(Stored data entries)

- Opening Delimiter -

(* ===== verification/Modes.v ===== *)
(** * Display modes

    struct drm_display_mode of include/drm/drm_modes.h and the operations of drm_modes.c
    on it: the refresh rate, the timings a CRTC is programmed with, comparison,
    validation, the merge of probed modes into the list of a connector, and the
    conversion to and from the modes of user space.  A status is an enumeration; the two
    lists of a connector are lists of modes, without the list heads. *)

From Stdlib Require Import ZArith Lia Bool String.
From stdpp Require Import base numbers list option strings pretty.
From S2P Require Import Prelude.
#[local] Open Scope Z_scope.

(** ** Flags *)

Definition DRM_DISPLAY_MODE_LEN := 32%nat.

Definition DRM_MODE_TYPE_PREFERRED := BIT 3.
Definition DRM_MODE_TYPE_USERDEF := BIT 5.
Definition DRM_MODE_TYPE_DRIVER := BIT 6.
Definition DRM_MODE_TYPE_ALL :=
  Z.lor (Z.lor DRM_MODE_TYPE_PREFERRED DRM_MODE_TYPE_USERDEF) DRM_MODE_TYPE_DRIVER.

Definition DRM_MODE_FLAG_PHSYNC := BIT 0.
Definition DRM_MODE_FLAG_NHSYNC := BIT 1.
Definition DRM_MODE_FLAG_PVSYNC := BIT 2.
Definition DRM_MODE_FLAG_NVSYNC := BIT 3.
Definition DRM_MODE_FLAG_INTERLACE := BIT 4.
Definition DRM_MODE_FLAG_DBLSCAN := BIT 5.
Definition DRM_MODE_FLAG_CSYNC := BIT 6.
Definition DRM_MODE_FLAG_PCSYNC := BIT 7.
Definition DRM_MODE_FLAG_NCSYNC := BIT 8.
Definition DRM_MODE_FLAG_HSKEW := BIT 9.
Definition DRM_MODE_FLAG_DBLCLK := BIT 12.
Definition DRM_MODE_FLAG_CLKDIV2 := BIT 13.
Definition DRM_MODE_FLAG_3D_MASK := Z.shiftl 0x1f 14.
Definition DRM_MODE_FLAG_3D_FRAME_PACKING := Z.shiftl 1 14.
Definition DRM_MODE_FLAG_3D_SIDE_BY_SIDE_HALF := Z.shiftl 8 14.
Definition DRM_MODE_FLAG_3D_MAX := DRM_MODE_FLAG_3D_SIDE_BY_SIDE_HALF.
Definition DRM_MODE_FLAG_PIC_AR_MASK := Z.shiftl 0x0f 19.
Definition DRM_MODE_FLAG_PIC_AR_NONE := Z.shiftl 0 19.
Definition DRM_MODE_FLAG_PIC_AR_4_3 := Z.shiftl 1 19.
Definition DRM_MODE_FLAG_PIC_AR_16_9 := Z.shiftl 2 19.
Definition DRM_MODE_FLAG_PIC_AR_64_27 := Z.shiftl 3 19.
Definition DRM_MODE_FLAG_PIC_AR_256_135 := Z.shiftl 4 19.

Definition DRM_MODE_FLAG_ALL :=
  fold_right Z.lor 0
    [DRM_MODE_FLAG_PHSYNC; DRM_MODE_FLAG_NHSYNC; DRM_MODE_FLAG_PVSYNC; DRM_MODE_FLAG_NVSYNC;
     DRM_MODE_FLAG_INTERLACE; DRM_MODE_FLAG_DBLSCAN; DRM_MODE_FLAG_CSYNC; DRM_MODE_FLAG_PCSYNC;
     DRM_MODE_FLAG_NCSYNC; DRM_MODE_FLAG_HSKEW; DRM_MODE_FLAG_DBLCLK; DRM_MODE_FLAG_CLKDIV2;
     DRM_MODE_FLAG_3D_MASK].

Definition HDMI_PICTURE_ASPECT_NONE := 0.
Definition HDMI_PICTURE_ASPECT_4_3 := 1.
Definition HDMI_PICTURE_ASPECT_16_9 := 2.
Definition HDMI_PICTURE_ASPECT_64_27 := 3.
Definition HDMI_PICTURE_ASPECT_256_135 := 4.

Definition CRTC_INTERLACE_HALVE_V := BIT 0.
Definition CRTC_STEREO_DOUBLE := BIT 1.
Definition CRTC_NO_DBLSCAN := BIT 2.
Definition CRTC_NO_VSCAN := BIT 3.
Definition CRTC_STEREO_DOUBLE_ONLY :=
  Z.lor (Z.lor CRTC_STEREO_DOUBLE CRTC_NO_DBLSCAN) CRTC_NO_VSCAN.

Definition DRM_MODE_MATCH_TIMINGS := BIT 0.
Definition DRM_MODE_MATCH_CLOCK := BIT 1.
Definition DRM_MODE_MATCH_FLAGS := BIT 2.
Definition DRM_MODE_MATCH_3D_FLAGS := BIT 3.
Definition DRM_MODE_MATCH_ASPECT_RATIO := BIT 4.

- Closing Delimiter -

▶ Task description:
Write the records out once more, word for word.

▶ Reply to the task:
(* ===== verification/Modes.v ===== *)
(** * Display modes

    struct drm_display_mode of include/drm/drm_modes.h and the operations of drm_modes.c
    on it: the refresh rate, the timings a CRTC is programmed with, comparison,
    validation, the merge of probed modes into the list of a connector, and the
    conversion to and from the modes of user space.  A status is an enumeration; the two
    lists of a connector are lists of modes, without the list heads. *)

From Stdlib Require Import ZArith Lia Bool String.
From stdpp Require Import base numbers list option strings pretty.
From S2P Require Import Prelude.
#[local] Open Scope Z_scope.

(** ** Flags *)

Definition DRM_DISPLAY_MODE_LEN := 32%nat.

Definition DRM_MODE_TYPE_PREFERRED := BIT 3.
Definition DRM_MODE_TYPE_USERDEF := BIT 5.
Definition DRM_MODE_TYPE_DRIVER := BIT 6.
Definition DRM_MODE_TYPE_ALL :=
  Z.lor (Z.lor DRM_MODE_TYPE_PREFERRED DRM_MODE_TYPE_USERDEF) DRM_MODE_TYPE_DRIVER.

Definition DRM_MODE_FLAG_PHSYNC := BIT 0.
Definition DRM_MODE_FLAG_NHSYNC := BIT 1.
Definition DRM_MODE_FLAG_PVSYNC := BIT 2.
Definition DRM_MODE_FLAG_NVSYNC := BIT 3.
Definition DRM_MODE_FLAG_INTERLACE := BIT 4.
Definition DRM_MODE_FLAG_DBLSCAN := BIT 5.
Definition DRM_MODE_FLAG_CSYNC := BIT 6.
Definition DRM_MODE_FLAG_PCSYNC := BIT 7.
Definition DRM_MODE_FLAG_NCSYNC := BIT 8.
Definition DRM_MODE_FLAG_HSKEW := BIT 9.
Definition DRM_MODE_FLAG_DBLCLK := BIT 12.
Definition DRM_MODE_FLAG_CLKDIV2 := BIT 13.
Definition DRM_MODE_FLAG_3D_MASK := Z.shiftl 0x1f 14.
Definition DRM_MODE_FLAG_3D_FRAME_PACKING := Z.shiftl 1 14.
Definition DRM_MODE_FLAG_3D_SIDE_BY_SIDE_HALF := Z.shiftl 8 14.
Definition DRM_MODE_FLAG_3D_MAX := DRM_MODE_FLAG_3D_SIDE_BY_SIDE_HALF.
Definition DRM_MODE_FLAG_PIC_AR_MASK := Z.shiftl 0x0f 19.
Definition DRM_MODE_FLAG_PIC_AR_NONE := Z.shiftl 0 19.
Definition DRM_MODE_FLAG_PIC_AR_4_3 := Z.shiftl 1 19.
Definition DRM_MODE_FLAG_PIC_AR_16_9 := Z.shiftl 2 19.
Definition DRM_MODE_FLAG_PIC_AR_64_27 := Z.shiftl 3 19.
Definition DRM_MODE_FLAG_PIC_AR_256_135 := Z.shiftl 4 19.

Definition DRM_MODE_FLAG_ALL :=
  fold_right Z.lor 0
    [DRM_MODE_FLAG_PHSYNC; DRM_MODE_FLAG_NHSYNC; DRM_MODE_FLAG_PVSYNC; DRM_MODE_FLAG_NVSYNC;
     DRM_MODE_FLAG_INTERLACE; DRM_MODE_FLAG_DBLSCAN; DRM_MODE_FLAG_CSYNC; DRM_MODE_FLAG_PCSYNC;
     DRM_MODE_FLAG_NCSYNC; DRM_MODE_FLAG_HSKEW; DRM_MODE_FLAG_DBLCLK; DRM_MODE_FLAG_CLKDIV2;
     DRM_MODE_FLAG_3D_MASK].

Definition HDMI_PICTURE_ASPECT_NONE := 0.
Definition HDMI_PICTURE_ASPECT_4_3 := 1.
Definition HDMI_PICTURE_ASPECT_16_9 := 2.
Definition HDMI_PICTURE_ASPECT_64_27 := 3.
Definition HDMI_PICTURE_ASPECT_256_135 := 4.

Definition CRTC_INTERLACE_HALVE_V := BIT 0.
Definition CRTC_STEREO_DOUBLE := BIT 1.
Definition CRTC_NO_DBLSCAN := BIT 2.
Definition CRTC_NO_VSCAN := BIT 3.
Definition CRTC_STEREO_DOUBLE_ONLY :=
  Z.lor (Z.lor CRTC_STEREO_DOUBLE CRTC_NO_DBLSCAN) CRTC_NO_VSCAN.

Definition DRM_MODE_MATCH_TIMINGS := BIT 0.
Definition DRM_MODE_MATCH_CLOCK := BIT 1.
Definition DRM_MODE_MATCH_FLAGS := BIT 2.
Definition DRM_MODE_MATCH_3D_FLAGS := BIT 3.
Definition DRM_MODE_MATCH_ASPECT_RATIO := BIT 4.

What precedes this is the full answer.